New study: Stem cell field is infected with hype
When billions of dollars are at stake in scientific research, researchers quickly learn that optimism sells.
A new study published in Science Translational Medicine offers a window into how hype arises in the interaction between the media and scientific researchers, and how resistant the hype machine is to hard, cold reality. The report’s focus is on overly optimistic reporting on potential stem cell therapies. Its findings are discouraging.
The study by Timothy Caulfield and Kalina Kamenova of the University of Alberta law school (Caulfield is also on the faculty at the school of public health) found that stem cell researchers often ply journalists with “unrealistic timelines” for the development of stem cell therapies, and journalists often swallow these claims uncritically.
The authors mostly blame the scientists, who need to be more aware of “the importance of conveying realistic ... timelines to the popular press.” We wouldn’t give journalists this much of a pass; writers on scientific topics should understand that the development of drugs and therapies can take years and involve myriad dry holes and dead ends. They should be vigilant against gaudy promises.
That’s especially true in stem cell research, which is slathered with so much money that immoderate predictions of success are common. The best illustration of that comes from California’s stem cell program -- CIRM, or the California Institute for Regenerative Medicine -- a $6-billion public investment that was born in hype.
The promoters of Proposition 71, the 2004 ballot initiative that created CIRM, filled the airwaves with ads implying that the only thing standing between Michael J. Fox being cured of Parkinson’s or Christopher Reeve walking again was Prop. 71’s money. They commissioned a study asserting that California might reap a windfall in taxes, royalties and healthcare savings up to seven times the size of its $6-billion investment. One wouldn’t build a storage shed on foundations this soft, much less a $6-billion mansion.
As we’ve observed before, “big science” programs create incentives to exaggerate results to meet the public’s inflated expectations. The phenomenon was recognized as long ago as the 1960s, when the distinguished physicist Alvin Weinberg warned that big science “thrives on publicity,” resulting in “the injection of a journalistic flavor into Big Science which is fundamentally in conflict with the scientific method.... The spectacular rather than the perceptive becomes the scientific standard.”
Interestingly, the event used by the Alberta researchers as the fulcrum of their study has a strong connection to CIRM. It’s the abrupt 2011 decision by Geron Corp. to terminate its pioneering stem cell development program. This was a big blow to the stem cell research community and to CIRM, which had endowed Geron with a $25-million loan for its stem cell-based spinal cord therapy development. Then-CIRM Chairman Robert Klein II had called the loan a “landmark step.”
There had been evidence, however, that CIRM, eager to show progress toward bringing stem cell therapies to market, had downplayed legitimate questions about the state of Geron’s science and the design of the clinical trial. And Geron had been criticized in the past for over-promising results.

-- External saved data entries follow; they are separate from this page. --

(** A list of properties between its brackets. *)
Lemma bracketed s p ps :
  ps <> [] -> Forall property_ok ps -> stands s p (print_properties ps) ->
  char_at s p = properties_begin_symbol /\ char_at s (p + zlen (print_properties ps) - 1) = properties_end_symbol /\
  dx_is_empty_entry s p (p + zlen (print_properties ps) - 1) = false /\ 3 < zlen (print_properties ps).
Proof.
  intros Hne Hok Hs. destruct (properties_last ps Hne) as [x Ex]. split_and!.
  - destruct ps; [done|]. by apply stands_char in Hs.
  - rewrite Ex in Hs |- *. apply stands_app in Hs as [_ Hs]. rewrite zlen_app. change (zlen [_]) with 1.
    replace (p + (zlen x + 1) - 1) with (p + zlen x) by lia. by apply stands_char in Hs.
  - destruct ps as [|kv ps]; [done|]. cbn [print_properties] in *.
    apply (not_empty s p _ _ _ Hs); [done|]. rewrite zlen_cons, zlen_app. apply Forall_cons in Hok as [(_ & Hk & _) _].
    unfold print_property. rewrite zlen_app, zlen_cons. pose proof (zlen_nonneg kv.2). pose proof (zlen_nonneg (print_rest ps)). lia.
  - destruct ps as [|kv ps]; [done|]. cbn [print_properties]. rewrite zlen_cons, zlen_app. apply Forall_cons in Hok as [(_ & Hk & _) _].
    unfold print_property. rewrite zlen_app, zlen_cons. pose proof (zlen_nonneg kv.2). pose proof (zlen_nonneg (print_rest ps)). lia.
Qed.

Section addresses.
Context (calloc_ok : Z -> bool) (calloc_works : forall n, calloc_ok n = true).
Context (tls_status gzip_status : bool).

(** ** Codecs *)

Lemma next_codec_found s p codec x next_end :
  stands s p (codec ++ codec_splitter :: x) -> (exists c codec', codec = c :: codec' /\ c <> whitespace /\ c <> 0) ->
  codec_splitter ∉ codec -> p + zlen codec <= next_end ->
  dx_get_next_codec s p next_end tt = Ok (p + zlen codec + 1, Some (p, zlen codec)) tt.
Proof using Type.
  intros Hs (c & codec' & E & Hc & H0) Ha Hl. unfold dx_get_next_codec. cbn [next_codec_loop].
  rewrite (find_first_found s p codec _ x) by done.
  rewrite E in Hs. cbn [app] in Hs.
  unfold dx_has_next. rewrite (stands_char _ _ _ _ Hs). unfold null_symbol. rewrite (proj2 (Z.eqb_neq _ _)) by done. cbn [negb].
  rewrite (not_empty s p c _ _ Hs Hc).
  2: { rewrite E, zlen_cons. pose proof (zlen_nonneg codec'). lia. }
  by replace (p + zlen codec - p) with (zlen codec) by lia.
Qed.
Lemma next_codec_none s p x c :
  stands s p (x ++ [c]) -> x <> [] -> 0 ∉ x -> codec_splitter ∉ x -> c <> codec_splitter ->
  dx_get_next_codec s p (p + zlen x) tt = Ok (zlen s, None) tt.
Proof using Type.
  intros Hs Hne H0 Ha Hc. unfold dx_get_next_codec. cbn [next_codec_loop].
  rewrite (find_first_none s p (x ++ [c])).
  - destruct x as [|c' x]; [done|]. unfold dx_has_next. rewrite (stands_char _ _ _ _ Hs).
    apply not_elem_of_cons in H0 as [H0 _]. by rewrite (proj2 (Z.eqb_neq _ _)) by done.
  - done.
  - apply not_in_app; [done|]. apply not_elem_of_cons. split; [done|apply not_elem_of_nil].
  - rewrite zlen_app. change (zlen [c]) with 1. lia.
Qed.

In their study, Caulfield and Kamenova examined more than 300 articles appearing in 14 general-interest newspapers in the United States, Canada and Britain from 2010 to 2013. They scrutinized the articles’ reporting of timelines for the “realization of the clinical promise of stem cell research” and their perspective on the future of the field generally. The U.S. newspapers were the New York Times, the Wall Street Journal, the Washington Post and USA Today.
They also examined whether the media’s level of optimism changed after the Geron bombshell. They found “no substantial changes in expectations.” (The study didn’t make any reference to CIRM.)
On the whole, news coverage was strongly optimistic. Of all news reports indicating timelines for effective stem cell therapies, 69% predicted that these would be available “within 5 to 10 years or sooner, just around the corner or in the near future.” This, they observed, is “not an accurate reflection of the realities” in making stem cell therapies available.
The danger, Caulfield and Kamenova wrote, is that “this high optimism in media coverage might be adding to the fostering of unrealistic expectations regarding the speed of clinical translation,” and also raises questions about “the dynamic of hope that underpins a global market for unproven [stem cell] therapies.”
In other words, hype begets hype, and money gets wasted.
One especially telling discovery by Caulfield and Kamenova is that reporting on the ethical, legal and social issues of stem cell research -- once-dominant subjects -- has fallen off. This may reflect the maturing of the field, they acknowledge. But it may also lead to more focus on forecasts and predictions, which don’t seem to be getting any more accurate or judicious.
Scientific researchers, especially those working in the biotech industry, already face the same pressure as stock market analysts to predict sunny skies ahead. Yet as we know from the performance of the stock market in the last decade, unreasoned optimism can be very costly.